## What you are asked to do
Write out, word for word, every line in the data below from the one containing "slots a source" to the one containing "Definition sort_intervals (l", both of them included.

Records from a collection:
(* ===== verification/SlotCoverage.v ===== *)
(** * SlotCoverage: owned answers and their completeness intervals

    Models [crates/superbank-rpc/src/slot_coverage.rs].  A [SlotCoverage] carries the
    slots a source found and the inclusive intervals for which that list is complete;
    the block-range handlers merge the answers of several sources and ask for the gaps
    that are left.  Vectors are lists, [sort_unstable] is a sort (the order of equal
    elements does not matter for integers). *)

From S2P Require Import Prelude.

Open Scope Z_scope.

Record SlotCoverage := mkSlotCoverage {
  sc_slots : list Z;
  sc_intervals : list (Z * Z);
}.

Definition SlotCoverage_default : SlotCoverage := mkSlotCoverage [] [].

(** [SlotCoverage::new] *)
Definition SlotCoverage_new (slots : list Z) (start end_ : Z) : SlotCoverage :=
  mkSlotCoverage slots [(start, end_)].

(** [sort_unstable] on slots and on intervals. *)
Definition sort_slots (l : list Z) : list Z := merge_sort Z.le l.

Definition interval_le (a b : Z * Z) : Prop := fst a < fst b \/ (fst a = fst b /\ snd a <= snd b).
#[export] Instance interval_le_dec a b : Decision (interval_le a b).
Proof. unfold interval_le. apply _. Defined.
#[export] Instance interval_le_trans : Transitive interval_le.
Proof. intros a b c. unfold interval_le. lia. Qed.
#[export] Instance interval_le_total : Total interval_le.
Proof. intros a b. unfold interval_le. lia. Qed.
Definition sort_intervals (l : list (Z * Z)) : list (Z * Z) := merge_sort interval_le l.

(** [Vec::dedup] *)
Fixpoint dedup (l : list Z) : list Z :=
  match l with
  | a :: ((b :: _) as l') => if a =? b then dedup l' else a :: dedup l'
  | _ => l
  end.

(** The loop of [gaps]. *)
Fixpoint gaps_loop (end_ cursor : Z) (intervals : list (Z * Z)) : list (Z * Z) :=
  match intervals with
  | [] => [(cursor, end_)]
  | (floor, tip) :: rest =>
      if tip <? cursor then gaps_loop end_ cursor rest
      else if end_ <? floor then [(cursor, end_)]
      else
        (if cursor <? floor then [(cursor, floor - 1)] else []) ++
        (if end_ <=? tip then [] else gaps_loop end_ (tip + 1) rest)
  end.

(** [SlotCoverage::gaps] *)
Definition gaps (start end_ : Z) (c : SlotCoverage) : list (Z * Z) :=
  if end_ <? start then [] else gaps_loop end_ start (sc_intervals c).

(** [SlotCoverage::exclude] *)
Definition exclude (exclusions c : SlotCoverage) : SlotCoverage :=
  let intervals := mjoin ((fun ab => gaps (fst ab) (snd ab) exclusions) <$> sc_intervals c) in
  mkSlotCoverage
    (List.filter (fun slot => existsb (fun ab => (fst ab <=? slot) && (slot <=? snd ab))%bool intervals)
       (sc_slots c))
    intervals.

(** [SlotCoverage::merge] *)
Definition merge (c other : SlotCoverage) : SlotCoverage :=
  mkSlotCoverage
    (dedup (sort_slots (sc_slots c ++ sc_slots other)))
    (sort_intervals (sc_intervals c ++ sc_intervals other)).

Definition between (start end_ : Z) (l : list Z) : list Z :=
  List.filter (fun s => (start <=? s) && (s <=? end_))%bool l.

(** The double loop of [merge_checked] that collects the contradictory overlaps. *)
Definition overlap_conflict (c other : SlotCoverage) (ab cd : Z * Z) : list (Z * Z) :=
  let start := Z.max (fst ab) (fst cd) in
  let end_ := Z.min (snd ab) (snd cd) in
  if ((start <=? end_) &&
      bool_decide (between start end_ (sc_slots c) <> between start end_ (sc_slots other)))%bool
  then [(start, end_)] else [].

Definition conflicts (c other : SlotCoverage) : list (Z * Z) :=
  mjoin ((fun ab => mjoin (overlap_conflict c other ab <$> sc_intervals other)) <$> sc_intervals c).

(** [SlotCoverage::merge_checked]: the merged coverage and whether it conflicted. *)
Definition merge_checked (c other : SlotCoverage) : SlotCoverage * bool :=
  let conflicts := conflicts c other in
  let changed := negb (bool_decide (conflicts = [])) in
  let exclusions := mkSlotCoverage [] (sort_intervals conflicts) in
  (merge (exclude exclusions c) (exclude exclusions other), changed).

(** ** Meaning *)

(** The answer is complete at a slot. *)
Definition complete_at (c : SlotCoverage) (x : Z) : Prop := in_ranges x (sc_intervals c).

Definition sorted_intervals (l : list (Z * Z)) : Prop := StronglySorted interval_le l.

Record coverage_ok (c : SlotCoverage) : Prop := {
  co_intervals : sorted_intervals (sc_intervals c);
  co_slots : ascending (sc_slots c);
  co_inside : forall x, x ∈ sc_slots c -> complete_at c x;
}.

(** ** Gaps *)

Lemma gaps_loop_spec end_ cursor l x :
  sorted_intervals l -> cursor <= end_ ->
  in_ranges x (gaps_loop end_ cursor l) <-> cursor <= x <= end_ /\ ~ in_ranges x l.
Proof.
  intros Hs. revert cursor. induction Hs as [|[f t] l Hs IH Hf]; intros cursor Hc; simpl.
  { rewrite in_ranges_cons, !in_ranges_nil. intuition lia. }
  rewrite (in_ranges_cons x f t l).
  destruct (Z.ltb_spec t cursor); [rewrite IH by done; intuition lia|].
  destruct (Z.ltb_spec end_ f).
  - assert (Hlate : x <= end_ -> ~ in_ranges x l).
    { intros Hx ([a b] & Hin & Hab). rewrite Forall_forall in Hf. specialize (Hf _ Hin).
      unfold interval_le in Hf. simpl in *. lia. }
    rewrite in_ranges_cons, in_ranges_nil. intuition lia.
  - rewrite in_ranges_app.
    assert (Hlater : x < f -> ~ in_ranges x l).
    { intros Hx ([a b] & Hin & Hab). rewrite Forall_forall in Hf. specialize (Hf _ Hin).
      unfold interval_le in Hf. simpl in *. lia. }
    assert (Hhd : in_ranges x (if cursor <? f then [(cursor, f - 1)] else []) <-> cursor <= x < f)
      by (destruct (Z.ltb_spec cursor f); rewrite ?in_ranges_cons, in_ranges_nil; intuition lia).
    rewrite Hhd. destruct (Z.leb_spec end_ t).
    + rewrite in_ranges_nil. intuition lia.
    + rewrite IH by lia. split; [intuition lia|]. intros [Hx Hn].
      destruct (decide (x < f)); [left; lia|right; intuition lia].
Qed.

Lemma gaps_spec c start end_ x :
  sorted_intervals (sc_intervals c) ->
  in_ranges x (gaps start end_ c) <-> start <= x <= end_ /\ ~ complete_at c x.
Proof.
  intros Hs. unfold gaps, complete_at. destruct (Z.ltb_spec end_ start).
  - rewrite in_ranges_nil. lia.
  - by apply gaps_loop_spec.
Qed.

## Response for this exercise
    slots a source found and the inclusive intervals for which that list is complete;
    the block-range handlers merge the answers of several sources and ask for the gaps
    that are left.  Vectors are lists, [sort_unstable] is a sort (the order of equal
    elements does not matter for integers). *)

From S2P Require Import Prelude.

Open Scope Z_scope.

Record SlotCoverage := mkSlotCoverage {
  sc_slots : list Z;
  sc_intervals : list (Z * Z);
}.

Definition SlotCoverage_default : SlotCoverage := mkSlotCoverage [] [].

(** [SlotCoverage::new] *)
Definition SlotCoverage_new (slots : list Z) (start end_ : Z) : SlotCoverage :=
  mkSlotCoverage slots [(start, end_)].

(** [sort_unstable] on slots and on intervals. *)
Definition sort_slots (l : list Z) : list Z := merge_sort Z.le l.

Definition interval_le (a b : Z * Z) : Prop := fst a < fst b \/ (fst a = fst b /\ snd a <= snd b).
#[export] Instance interval_le_dec a b : Decision (interval_le a b).
Proof. unfold interval_le. apply _. Defined.
#[export] Instance interval_le_trans : Transitive interval_le.
Proof. intros a b c. unfold interval_le. lia. Qed.
#[export] Instance interval_le_total : Total interval_le.
Proof. intros a b. unfold interval_le. lia. Qed.
Definition sort_intervals (l : list (Z * Z)) : list (Z * Z) := merge_sort interval_le l.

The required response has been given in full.